What to do: After reading each line of the entries, give the number of lines that contain "embedding" and nothing else.

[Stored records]
####################
(** * Inscription envelope parser, witness scanner, transaction cache and
      content formatter of mcp-inscription: a shallow embedding.

    The embedding follows [ordinals_client.ts] (class [OrdinalsClient]) and
    [utils/cache.ts] (class [SimpleCache]).  Everything the TypeScript code
    obtains from Node or from a library (bitcoinjs-lib's script decompiler,
    the Buffer encodings, [JSON], [fs], [path]) is gathered in the record
    [Runtime]; the clock and the HTTP endpoint are gathered in [Env].  The
    theorems hold for every runtime and every environment. *)

From Stdlib Require Import ZArith NArith List String Ascii Lia.
From Stdlib.Strings Require Import Byte.
From Stdlib Require Import DecimalString.
From stdpp Require Import base option list gmap sorting.

Local Open Scope nat_scope.

(** ** JavaScript values *)

(** A JavaScript string is a sequence of UTF-16 code units. *)
Definition jsstring := list N.

(** A string literal of the source (ASCII only). *)
Definition js (s : string) : jsstring :=
  map N_of_ascii (list_ascii_of_string s).

(** [a.startsWith(p)] *)
Fixpoint startsWith (a p : jsstring) : bool :=
  match p, a with
  | [], _ => true
  | _ :: _, [] => false
  | c :: p', d :: a' => N.eqb c d && startsWith a' p'
  end.

(** [a === b] on strings *)
Definition str_eqb (a b : jsstring) : bool := bool_decide (a = b).

(** [`${n}`] for a non-negative integer [n] *)
Definition Number_toString (n : nat) : jsstring :=
  js (NilEmpty.string_of_uint (Nat.to_uint n)).

(** A Node [Buffer]: a sequence of bytes. *)
Definition Buffer := list Byte.byte.

(** [Buffer.concat(chunks)] *)
Definition Buffer_concat (chunks : list Buffer) : Buffer := concat chunks.

(** *** Exceptions *)

Inductive BitcoinErrorCode :=
| KEY_GENERATION_ERROR
| DECODE_ERROR
| BLOCKCHAIN_ERROR
| VALIDATION_ERROR
| EXTERNAL_SERVICE_ERROR
| FILE_SYSTEM_ERROR.

(** What a [throw] carries: an [Error] with its message, a [BitcoinError]
    (a subclass of [Error]) with its message and code, or a value that is
    not an [Error], with its [String(...)] rendering. *)
Inductive JsError :=
| PlainError (message : jsstring)
| BitcoinError (message : jsstring) (code : BitcoinErrorCode)
| NotAnError (rendering : jsstring).

(** [error instanceof Error ? error.message : String(error)] *)
Definition error_message (e : JsError) : jsstring :=
  match e with
  | PlainError m => m
  | BitcoinError m _ => m
  | NotAnError r => r
  end.

Inductive Outcome (A : Type) :=
| Returned (a : A)
| Thrown (e : JsError).
Arguments Returned {A} a.
Arguments Thrown {A} e.

(** ** Script tokens *)

(** An element of the array [bitcoin.script.decompile] returns: an opcode
    (a number) or a data push (a [Buffer]). *)
Inductive Chunk :=
| Op (code : N)
| Data (bytes : Buffer).

(** The members of [bitcoin.opcodes] the parser names. *)
Definition OP_FALSE : N := 0.
Definition OP_0 : N := 0.
Definition OP_1 : N := 81.
Definition OP_IF : N := 99.
Definition OP_ENDIF : N := 104.

(** [v === code], for [v] an array element ([None] is [undefined]). *)
Definition is_opcode (v : option Chunk) (code : N) : bool :=
  match v with
  | Some (Op n) => N.eqb n code
  | _ => false
  end.

(** [isBuffer(v)] *)
Definition isBuffer (v : option Chunk) : bool :=
  match v with
  | Some (Data _) => true
  | _ => false
  end.

(** [Array.prototype.findIndex]: the callback receives the element and its
    index; [None] stands for the result [-1]. *)
Fixpoint findIndex_from {A : Type} (f : A -> nat -> bool) (l : list A)
    (i : nat) : option nat :=
  match l with
  | [] => None
  | x :: l' => if f x i then Some i else findIndex_from f l' (S i)
  end.

Definition findIndex {A : Type} (f : A -> nat -> bool) (l : list A) :
    option nat :=
  findIndex_from f l 0.

(** ** The runtime the client runs on *)

Record Runtime := {
  (** [bitcoin.script.decompile]: [null] for a malformed script; the model
      also lets it throw. *)
  script_decompile : Buffer -> Outcome (option (list Chunk));
  (** [Buffer.from(s, 'hex')] *)
  Buffer_from_hex : jsstring -> Outcome Buffer;
  (** [buf.toString('utf8')], [buf.toString('hex')],
      [buf.toString('base64')] *)
  toString_utf8 : Buffer -> jsstring;
  toString_hex : Buffer -> jsstring;
  toString_base64 : Buffer -> jsstring;
  (** [JSON.parse] and [JSON.stringify(v, null, 2)] *)
  JsonValue : Type;
  JSON_parse : jsstring -> Outcome JsonValue;
  JSON_stringify_pretty : JsonValue -> jsstring;
  (** [fs] and [path] *)
  FileSystem : Type;
  fs_existsSync : FileSystem -> jsstring -> bool;
  fs_mkdirSync : FileSystem -> jsstring -> Outcome unit * FileSystem;
  fs_writeFileSync :
    FileSystem -> jsstring -> Buffer -> Outcome unit * FileSystem;
  path_join : jsstring -> jsstring -> jsstring;
  path_resolve : jsstring -> jsstring;
}.

(** ** The logger *)

Inductive Level := debug | info | warn | error.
####################
Reply to the exercise: 2